*** Opening Data for this exercise ***
Lemma record_written t (l : WL) : writer_ok l -> template_ok (w_max_frag_len l) t -> be_val (w_sequence l) < 2 ^ 64 - 1 ->
  exists k l', tls_write_records_default [t] l = (Ok tt, l') /\ wrote l l' /\ loaded l' (wire (w_sequence l) (inner_of t k))
    /\ Z.of_nat (length (inner_of t k)) <= w_max_frag_len l + 1.
Proof.
  intros Hl Ht Hq. pose proof (wo_sizes _ Hl) as Hsz. pose proof (pr_tag _ _ _ (wo_key _ Hl)) as Htg.
  unfold tls_write_records_default. change (prefix_of [t] l) with false. cbv iota.
  rewrite (st_bind_ok _ _ _ 0 l) by done.
  destruct (buffer_set_up l Hl) as (bufs & mem & a & x1 & E1 & Hx1 & Eb & Hm & Ha).
  rewrite (st_bind_ok _ _ _ tt (with_buffers bufs 1 x1 l)) by exact E1.
  rewrite (st_bind_ok _ _ _ _ _ (packet_started t bufs mem a x1 l (wo_dtls _ Hl) Eb Ha ltac:(lia))).
  set (b1 := mkTLS_BUFFER (Some mem) a 0 (Z.of_nat (length mem)) 3 0). set (l1 := with_buffers (<[0%nat := b1]> bufs) 1 x1 l).
  destruct (same_env_fields _ _ Hx1) as (P1 & P2 & P3 & P4 & P5).
  destruct (record_prepared t l1 mem 3) as (k & mem2 & x2 & y & E2 & Hx2 & L2 & Hn & Hy & T2);
    [exact Ht|exact (wo_eiv _ Hl)|etransitivity; [exact P1|apply Hl]|exact (proj1 Hsz)|split; lia|change (w_max_frag_len l1) with (w_max_frag_len l); lia|].
  change (3 + 5) with 8 in *. set (n := Z.of_nat (length (inner_of t k))) in *. change (w_max_frag_len l1) with (w_max_frag_len l) in Hn.
  destruct (same_env_fields _ _ Hx2) as (Q1 & Q2 & Q3 & Q4 & Q5). change (w_env l1) with x1 in Q1, Q2, Q3, Q4, Q5.
  rewrite (st_bind_ok _ _ _ [packet_of mem2 8 n t] (set_w_env x2 l1)) by (cbn [map_st]; by rewrite (st_bind_ok _ _ _ _ _ E2)).
  set (l2 := set_w_env x2 l1). change (Z.to_nat 3) with 3%nat in T2.
  destruct (contents_in_place mem mem2 (be_bytes 1 23 ++ be_bytes 2 TLS1_2_VERSION) y (inner_of t k) n Hy eq_refl eq_refl ltac:(lia)) as [Hrd T8];
    [by rewrite T2, <- !(assoc_L (++))|].
  assert (Hk2 : keys_ok l2).
  { split; [|apply (wo_tag _ Hl)| |exact Hq].
    - destruct (wo_iv _ Hl) as [I1 I2]. change (w_env l2) with x2. rewrite Q2, Q3, P2, P3. done.
    - destruct (wo_key _ Hl) as [K1 K2 K3 K4]. split; try done. cbn [sealing c_ctx] in *. change (w_env l2) with x2. by rewrite Q4, P4. }
  destruct (enciphered mem2 8 (inner_of t k) t l2 Hk2) as (mem3 & seq' & k' & E3 & Hw & Hs' & Hso & Hkk);
    [lia|fold n; pose proof (wo_tag _ Hl); lia|exact Hrd|fold n; rewrite L2; pose proof (wo_tag _ Hl); lia|].
  fold n in E3. rewrite (st_bind_ok _ _ _ _ _ E3). set (l3 := ciphered seq' k' l2). pose proof (length_mem_write _ _ _ _ Hw) as L3.
  destruct (closed mem3 8 n t l3) as (mem4 & x4 & E4 & Hx4 & L4 & T4);
    [exact (wo_dtls _ Hl)|split; rewrite ?L3, ?L2; lia|lia|lia|pose proof (wo_tag _ Hl); lia|pose proof (wo_tag _ Hl); lia|rewrite L3, L2; pose proof (wo_tag _ Hl); lia|].
  rewrite (st_bind_ok _ _ _ [mkPKT (wp mem4 (8 + n + taglen) []) (mkWREC 23 TLS1_2_VERSION (n + taglen + 5) (Some 8) (Some 8)) t] (set_w_env x4 l3))
    by (cbn [map_st]; by rewrite (st_bind_ok _ _ _ _ _ E4)).
  change (Z.to_nat (8 - 2)) with 6%nat in T4.
  pose proof (record_bytes mem mem2 mem3 mem4 y _ n Hy ltac:(lia) ltac:(lia) T8 Hw ltac:(apply length_protected) Htg T4) as Hrec.
  exists k. eexists. split; [reflexivity|]. set (l4 := store_packets 0 _ _).
  assert (Eb4 : w_bufs l4 !! 0%nat = Some (mkTLS_BUFFER (Some mem4) a 0 (Z.of_nat (length mem)) 3 (n + taglen + 5))).
  { change (w_bufs l4) with (alter (fun b => mkTLS_BUFFER (Some mem4) (buf_addr b) (default_len b) (len b) (offset b) (n + taglen + 5)) 0%nat
                               (<[0%nat := b1]> bufs)).
    destruct bufs as [|b0 bufs]; [done|]. done. }
  assert (Ex4 : w_env l4 = x4) by done. destruct (same_env_fields _ _ Hx4) as (R1 & R2 & R3 & R4 & R5).
  assert (Es4 : w_sequence l4 = seq') by done. assert (El3 : w_env l3 = mkTLS13 (e_plain_alerts x2) (e_iv x2) (e_taglen x2) (Some k') (e_pipeline x2) (e_su x2)) by done.
  rewrite El3 in R1, R2, R3, R4. cbn [e_plain_alerts e_iv e_taglen e_ctx] in R1, R2, R3, R4.
  split; [split; try done|split; [|done]].
  - apply (writer_ok_fields l); try done; rewrite ?Ex4, ?R1, ?R2, ?R3, ?Q1, ?Q2, ?Q3; try done.
    + destruct (wo_key _ Hl) as [K1 K2 K3 K4]. split; try done; cbn [sealing c_sequence c_ctx]. rewrite Ex4, R4. by exists k'.
    + eexists. split; [exact Eb4|]. cbn [buf len buf_addr]. intros m [= <-]. split; [congruence|done].
  - exists (mkTLS_BUFFER (Some mem4) a 0 (Z.of_nat (length mem)) 3 (n + taglen + 5)), mem4. split; [exact Eb4|]. split; [done|]. cbn [offset left].
    rewrite Hrec. done.
Qed.
(** ** Handing the bytes over *)

Context {sent : B -> list Z} {waits : B -> nat} {patience : nat} {Sk : Sink B sent waits patience}.

(** The bytes [bs] are still to be handed over. *)
Record sending (l : WL) (bs : list Z) (b : B) : Prop := {
  se_ok : writer_ok l;
  se_next : nextwbuf l = 0;
  se_pipes : numwpipes l = 1;
  se_loaded : loaded l bs;
  se_bio : w_bio l = Some b;
  se_some : bs <> [] /\ Z.of_nat (length bs) <= SIZE_MAX
}.

(** A buffer with [i] bytes less. *)
Definition advanced (i : Z) (b : TLS_BUFFER) : TLS_BUFFER := set_offset (offset b + i) (set_left (left b - i) b).

Lemma read_rest mem o n i bs : mem_read mem o n = Some bs -> 0 <= i <= n -> mem_read mem (o + i) (n - i) = Some (drop (Z.to_nat i) bs).
Proof.
  unfold mem_read. destruct (_ && _) eqn:E; [|done]. intros [= <-] Hi. zbool. rewrite !(proj2 (Z.leb_le _ _)) by lia. cbn [andb].
  rewrite skipn_firstn_comm, drop_drop. f_equal. f_equal; [lia|f_equal; lia].
Qed.

(** The layer with another first buffer that is as good. *)
Lemma writer_ok_buf (l l' : WL) f b0 : writer_ok l -> w_bufs l !! 0%nat = Some b0 -> w_bufs l' !! 0%nat = Some (f b0) ->
  (buf (f b0) = buf b0 /\ len (f b0) = len b0 /\ buf_addr (f b0) = buf_addr b0) \/ buf (f b0) = None ->
  w_isdtls l' = w_isdtls l -> w_version l' = w_version l -> eivlen l' = eivlen l -> w_max_frag_len l' = w_max_frag_len l ->
  w_env l' = w_env l -> w_sequence l' = w_sequence l -> writer_ok l'.
Proof.
  intros Hl Eb Eb' Hf E1 E2 E3 E4 E5 E6. apply (writer_ok_fields l); try done; rewrite ?E5; try done.
  - destruct (wo_key _ Hl) as [K1 K2 K3 K4]. split; try done; cbn [sealing c_sequence c_ctx] in *; rewrite ?E5, ?E6; done.
  - exists (f b0). split; [done|]. destruct (wo_buf _ Hl) as (b1 & Eb1 & Hb1). rewrite Eb in Eb1. injection Eb1 as <-.
    destruct Hf as [(-> & -> & ->)|Hf]; [done|]. intros m. by rewrite Hf.
Qed.

Lemma buf_upd f (l : WL) b0 : w_bufs l !! 0%nat = Some b0 -> w_bufs (upd_buf 0 f l) !! 0%nat = Some (f b0).
Proof. unfold upd_buf. cbn [w_bufs set_w_bufs]. destruct (w_bufs l); [done|]. by intros [= ->]. Qed.

(** When all is handed over. *)
Lemma all_handed (l : WL) b0 : writer_ok l -> w_bufs l !! 0%nat = Some b0 -> nextwbuf l = 1 -> numwpipes l = 1 ->
  let l' := release_if_asked l in writer_ok l' /\ numwpipes l' <= nextwbuf l' /\ w_bio l' = w_bio l /\ w_sequence l' = w_sequence l
    /\ w_max_frag_len l' = w_max_frag_len l.
Proof.
  intros Hl Eb Hn Hp. unfold release_if_asked. destruct (_ && _); [|rewrite Hn, Hp; done].
  unfold tls_release_write_buffer, tls_release_write_buffer_int. rewrite Hp. change (Z.to_nat 1) with 1%nat. change (Z.to_nat 0) with 0%nat.
  cbn [release_loop Nat.ltb Nat.leb]. set (f := fun b => mkTLS_BUFFER None _ _ _ _ _).
  split; [|cbn [numwpipes nextwbuf set_numwpipes upd_buf set_w_bufs]; rewrite Hn; done].
  apply (writer_ok_buf l _ f b0); try done; [|by right]. exact (buf_upd f l b0 Eb).
Qed.
(** What a call that hands bytes over does. *)
Definition handed_over (l : WL) (bs : list Z) (b : B) (code : Z) (l' : WL) : Prop :=
  w_sequence l' = w_sequence l /\ w_max_frag_len l' = w_max_frag_len l /\ exists b', w_bio l' = Some b' /\
  ((code = OSSL_RECORD_RETURN_SUCCESS /\ writer_ok l' /\ numwpipes l' <= nextwbuf l' /\ sent b' = sent b ++ bs /\ (waits b' <= patience)%nat)
   \/ (code = OSSL_RECORD_RETURN_RETRY /\ exists gone rest, bs = gone ++ rest /\ sent b' = sent b ++ gone /\ sending l' rest b'
       /\ (gone = [] /\ (waits b' < waits b)%nat \/ gone <> [] /\ (waits b' <= patience)%nat))).

(** Some bytes are taken, and the call goes on. *)
Lemma handed_later (l l1 l' : WL) bs b b1 i code : 0 < i < Z.of_nat (length bs) -> sent b1 = sent b ++ take (Z.to_nat i) bs -> (waits b1 <= patience)%nat ->
  w_sequence l1 = w_sequence l -> w_max_frag_len l1 = w_max_frag_len l ->
  handed_over l1 (drop (Z.to_nat i) bs) b1 code l' -> handed_over l bs b code l'.
Proof.
  intros Hi Hs Hw E1 E2 (F1 & F2 & b' & Hb & H). split; [congruence|]. split; [congruence|]. exists b'. split; [done|].
  destruct H as [(-> & H1 & H2 & H3 & H4)|(-> & gone & rest & H1 & H2 & H3 & H4)]; [left|right].
  - split; [done|]. split; [done|]. split; [done|]. split; [by rewrite H3, Hs, <- (assoc_L (++)), take_drop|done].
  - split; [done|]. exists (take (Z.to_nat i) bs ++ gone), rest. split; [by rewrite <- (assoc_L (++)), <- H1, take_drop|].
    split; [by rewrite H2, Hs, (assoc_L (++))|]. split; [done|]. right. split; [|destruct H4 as [[_ H4]|[_ H4]]; lia].
    destruct bs; [simpl in Hi; lia|]. by replace (Z.to_nat i) with (S (Z.to_nat i - 1)) by lia.
Qed.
*** Closing Data for this exercise ***
• **Exercise directions**
For the string "call", show each line of the listing where it appears.

• **Task answer**
(** What a call that hands bytes over does. *)
(** Some bytes are taken, and the call goes on. *)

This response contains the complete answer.